Lewis: Okay here we go. She hits the berg on the starboard side, right? She kind of bumps along punching holes like Morse code, dit dit dit, along the side, below the water line. Then the forward compartments start to flood. Now as the water level rises, it spills over the watertight bulkheads, which unfortunately don't go any higher then E deck. So now as the bow goes down, the stern rises up. Slow at first, then faster and faster until finally she's got her whole ass sticking up in the air? and that's a big ass, we're talking 20, 30,000 tons. Okay? And the hull's not designed to deal with that pressure, so what happens? "Krrrrkkk!" She splits. Right down to the keel. And the stern falls back level. Then as the bow sinks it pulls the stern vertical and then finally detaches.
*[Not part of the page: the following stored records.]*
(* ===== verification/AwgConfig.v ===== *)
(** * The AmneziaWG manager's configuration

    [awg_manager/src/config.rs] with the helpers of [awg_manager/src/util.rs] it uses. The environment
    is the function of its lookups; [str::trim] and [str::to_lowercase] are Rust's. *)

From S2P Require Import Prelude BTree Utf8 Numeric PyText IpAddr IndexMap AwgNet.

(** ** [util.rs] *)

(** [char::is_whitespace]. *)
Definition rust_space (c : char) : bool :=
  in_range 0x09 0x0d c || (c =? 0x20)%N || (c =? 0x85)%N || (c =? 0xa0)%N || (c =? 0x1680)%N
  || in_range 0x2000 0x200a c || (c =? 0x2028)%N || (c =? 0x2029)%N || (c =? 0x202f)%N
  || (c =? 0x205f)%N || (c =? 0x3000)%N.

(** [str::trim]. *)
Definition trim (text : string) : string := of_chars (trim_matches rust_space (chars text)).

Definition underscore : Ascii.ascii := "_"%char.

(** [text.replace(b, "")]. *)
Fixpoint drop_byte (b : Ascii.ascii) (s : string) : string :=
  match s with
  | EmptyString => EmptyString
  | String a s' => if Ascii.eqb a b then drop_byte b s' else String a (drop_byte b s')
  end.

Definition is_radix_digit (base : N) (a : Ascii.ascii) : bool :=
  match digit_val base a with Some _ => true | None => false end.

(** Python's [int(text, base)] for bases 8 and 10. *)
Definition parse_py_int (text : string) (base : N) : option Z :=
  let text := trim text in
  let '(negative, digits) :=
    match text with
    | String a rest => if Ascii.eqb a "-"%char then (true, rest) else if Ascii.eqb a "+"%char then (false, rest) else (false, text)
    | EmptyString => (false, text)
    end in
  let digits :=
    if (base =? 8)%N
    then match strip_prefix "0o" digits with Some d => d | None => default digits (strip_prefix "0O" digits) end
    else digits in
  if str_empty digits || String.prefix "_" digits || is_byte underscore (last_byte digits) || contains_s "__" digits then None else
  let cleaned := drop_byte underscore digits in
  if negb (forallb_s (is_radix_digit base) cleaned) then None else
  value ← digits_val base cleaned;
  if (i64_max <? Z.of_N value)%Z then None else Some (if negative then - Z.of_N value else Z.of_N value)%Z.

(** [py_repr]: the branches of [PyText.repr_char] with every character printable. *)
Definition quote_repr (text : string) : string := repr_with_printable (fun _ => true) text.

(** ** [config.rs] *)

Definition KNOWN_VERSIONS : list string := ["1.5"; "2.0"; "3.1"].
Definition DEFAULT_PORTS : list (string * string) := [("1.5", "51820"); ("2.0", "51821"); ("3.1", "51822")].
Definition DEFAULT_SUBNETS : list (string * string) :=
  [("1.5", "10.66.15.0/24"); ("2.0", "10.66.20.0/24"); ("3.1", "10.66.31.0/24")].
Definition LOG_LEVELS : list string := ["verbose"; "error"; "silent"].
Definition PRIVATE : list string := ["10.0.0.0/8"; "172.16.0.0/12"; "192.168.0.0/16"].

(** [ConfigError]; [CfgPanic] is indexing a map with a missing key. *)
Inductive AwgConfigError := CfgError (message : string) | CfgPanic.
Abbreviation GR := (result AwgConfigError).
Definition cfg_fail {A} (message : string) : GR A := Err (CfgError message).
Definition cfg_index {V} (key : string) (m : imap V) : GR V := bget key m or_err CfgPanic.

Definition interface_name (version : string) : string := "awg" +:+ drop_byte "."%char version.

Record AwgConfig := {
  token_file : string; socket : string; socket_mode : Z; state_dir : string; versions : list string;
  ports : bmap Z; subnets : bmap Ipv4Net; mtu : Z; dns : list string; nat_ : bool; log_level : string;
  obfuscation_file : option string; router_tun : option string; router_uid : Z;
}.

Definition comma : Ascii.ascii := ","%char.

(** The loop of [pairs]: the map so far and the keys seen. *)
Fixpoint pair_items (name : string) (items : list string) (out : imap string) (seen : list string) : GR (imap string) :=
  match items with
  | [] => Ok out
  | item :: rest =>
      let item := trim item in
      if str_empty item then pair_items name rest out seen else
      let '(key, value) := match split_once "="%char item with
                           | Some (key, value) => (trim key, trim value)
                           | None => ("", "")
                           end in
      if negb (contains_s "=" item) || negb (mem_str key KNOWN_VERSIONS) || str_empty value || mem_str key seen
      then cfg_fail (name +:+ ": bad entry " +:+ quote_repr item)
      else pair_items name rest (iset key value out) (seen ++ [key])
  end.

Definition pairs (raw name : string) (defaults : list (string * string)) : GR (imap string) :=
  pair_items name (split_byte comma raw) (icollect defaults) [].

Definition cfg_int (raw name : string) (base : N) : GR Z := parse_py_int raw base or_err CfgError (name +:+ ": not a number").

Definition is_lower (a : Ascii.ascii) : bool := let n := Ascii.N_of_ascii a in ((97 <=? n) && (n <=? 122))%N.
Definition is_short_interface (name : string) : bool :=
  (2 <=? String.length name)%nat && (String.length name <=? 15)%nat
  && match name with
     | String a rest => is_lower a && forallb_s (fun b => is_lower b || is_digit b) rest
     | EmptyString => false
     end.

(** The words a comma-separated variable lists. *)
Definition words (raw : string) : list string :=
  List.filter (fun v => negb (str_empty v)) (map trim (split_byte comma raw)).

(** [sort(); dedup(); len()] against the length. *)
Definition repeated (l : list string) : bool := negb (length (dedup (sort_str l)) =? length l)%nat.

Fixpoint insert_int (z : Z) (l : list Z) : list Z :=
  match l with [] => [z] | x :: l' => if (x <? z)%Z then x :: insert_int z l' else z :: l end.
Fixpoint dedup_int (l : list Z) : list Z :=
  match l with
  | x :: l' => match l' with y :: _ => if (x =? y)%Z then dedup_int l' else x :: dedup_int l' | [] => [x] end
  | [] => []
  end.
Definition repeated_int (l : list Z) : bool := negb (length (dedup_int (foldr insert_int [] l)) =? length l)%nat.

Definition private_networks : list Ipv4Net :=
  omap (fun p => match ip_network p true with Some (V4 net) => Some net | _ => None end) PRIVATE.

(** One turn of the loop over the subnets. *)
Definition read_subnet (subnets_raw : imap string) (v : string) : GR Ipv4Net :=
  raw ← cfg_index v subnets_raw;
  net ← match ip_network raw true with
        | None => cfg_fail ("AWG_SUBNETS[" +:+ v +:+ "]: invalid network")
        | Some (V4 net) => if ((24 <=? prefix net) && (prefix net <=? 28))%N then Ok net
                           else cfg_fail ("AWG_SUBNETS[" +:+ v +:+ "]: must be an IPv4 /24 to /28")
        | Some V6 => cfg_fail ("AWG_SUBNETS[" +:+ v +:+ "]: must be an IPv4 /24 to /28")
        end;
  if negb (existsb (subnet_of net) private_networks)
  then cfg_fail ("AWG_SUBNETS[" +:+ v +:+ "]: must be inside a private range") else Ok net.

Fixpoint nets_overlap (nets : list Ipv4Net) : bool :=
  match nets with [] => false | a :: rest => existsb (overlaps a) rest || nets_overlap rest end.

Definition check (b : bool) (message : string) : GR unit := if b then cfg_fail message else Ok tt.

Section from_env.
Context {UT : UnicodeText}.

Definition boolean (raw name : string) : GR bool :=
  let word := to_lowercase (trim raw) in
  if mem_str word ["1"; "true"; "yes"; "on"] then Ok true
  else if mem_str word ["0"; "false"; "no"; "off"] then Ok false
  else cfg_fail (name +:+ ": expected true or false").

Definition from_env (env : string -> option string) : GR AwgConfig :=
  let get key default := match env key with Some v => trim v | None => default end in
  _ ← check (str_empty (get "AWG_MANAGER_TOKEN_FILE" "")) "AWG_MANAGER_TOKEN_FILE is required";
  let versions := words (get "AWG_VERSIONS" "1.5,2.0,3.1") in
  _ ← check (match versions with [] => true | _ => false end || repeated versions) "AWG_VERSIONS: empty or duplicated";
  _ ← match List.find (fun v => negb (mem_str v KNOWN_VERSIONS)) versions with
      | Some unknown => cfg_fail ("AWG_VERSIONS: unknown version " +:+ quote_repr unknown)
      | None => Ok tt
      end;
  ports_raw ← pairs (get "AWG_PORTS" "") "AWG_PORTS" DEFAULT_PORTS;
  port_list ← mapM (fun v => raw ← cfg_index v ports_raw; cfg_int raw ("AWG_PORTS[" +:+ v +:+ "]") 10) versions;
  let ports := bcollect (zip versions port_list) in
  _ ← try_for (fun v => port ← cfg_index v ports;
        check (negb ((1024 <=? port) && (port <=? 65535)))%Z ("AWG_PORTS[" +:+ v +:+ "]: must be 1024-65535")) versions;
  _ ← check (repeated_int (map snd ports)) "AWG_PORTS: ports must be distinct";
  subnets_raw ← pairs (get "AWG_SUBNETS" "") "AWG_SUBNETS" DEFAULT_SUBNETS;
  nets ← mapM (read_subnet subnets_raw) versions;
  _ ← check (nets_overlap nets) "AWG_SUBNETS: subnets overlap";
  mtu ← cfg_int (get "AWG_MTU" "1280") "AWG_MTU" 10;
  _ ← check (negb ((1280 <=? mtu) && (mtu <=? 1420)))%Z "AWG_MTU: must be 1280-1420";
  let dns := words (get "AWG_DNS" "1.1.1.1,1.0.0.1") in
  _ ← check (negb ((1 <=? length dns) && (length dns <=? 4)))%nat "AWG_DNS: 1 to 4 addresses";
  _ ← match List.find (fun d => negb (is_ip_address d)) dns with
      | Some bad => cfg_fail ("AWG_DNS: invalid address " +:+ quote_repr bad)
      | None => Ok tt
      end;
  let log_level := to_lowercase (get "AWG_LOG_LEVEL" "error") in
  _ ← check (negb (mem_str log_level LOG_LEVELS)) "AWG_LOG_LEVEL: verbose, error or silent";
  mode ← cfg_int (get "AWG_MANAGER_SOCKET_MODE" "660") "AWG_MANAGER_SOCKET_MODE" 8;
  _ ← check (negb ((0 <? mode) && (mode <=? 511)) || negb (Z.land mode 7 =? 0))%Z
        "AWG_MANAGER_SOCKET_MODE: must not grant access to others";
  let socket := get "AWG_MANAGER_SOCKET" "/run/awg-manager/manager.sock" in
  let state_dir := get "AWG_STATE_DIR" "/var/lib/awg-manager" in
  _ ← check (negb (String.prefix "/" socket) || negb (String.prefix "/" state_dir))
        "AWG_MANAGER_SOCKET and AWG_STATE_DIR must be absolute";
  let obfuscation_file := get "AWG_OBFUSCATION_FILE" "" in
  let router_tun := let tun := get "AWG_EGRESS_ROUTER_TUN" "" in if str_empty tun then None else Some tun in
  _ ← check (match router_tun with Some tun => negb (is_short_interface tun) | None => false end)
        "AWG_EGRESS_ROUTER_TUN: a short interface name";
  router_uid ← cfg_int (get "AWG_EGRESS_ROUTER_UID" "10006") "AWG_EGRESS_ROUTER_UID" 10;
  _ ← check (negb ((1 <=? router_uid) && (router_uid <=? 65534)))%Z "AWG_EGRESS_ROUTER_UID: a uid";
  nat ← boolean (get "AWG_NAT" "true") "AWG_NAT";
  Ok {| token_file := get "AWG_MANAGER_TOKEN_FILE" ""; socket := socket; socket_mode := mode; state_dir := state_dir;
        versions := versions; ports := ports; subnets := bcollect (zip versions nets); mtu := mtu; dns := dns; nat_ := nat;
        log_level := log_level; obfuscation_file := (if str_empty obfuscation_file then None else Some obfuscation_file);
        router_tun := router_tun; router_uid := router_uid |}.
End from_env.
Now the stern section just kind of bobs there like a cork for a couple of minutes, floods and finally goes under about 2:20 am two hours and forty minutes after the collision. The bow section planes away, landing about half a mile away going about 20, 30 knots when it hits the ocean floor. "Boom, Plcccggg!"... Pretty cool, huh?
Old Rose: Thank you for that fine forensic analysis, Mr. Bodine. Of course, the experience of it was... somewhat different.
Lewis narrates an animated reenactment of the Titanic's sinking as they watch on a monitor.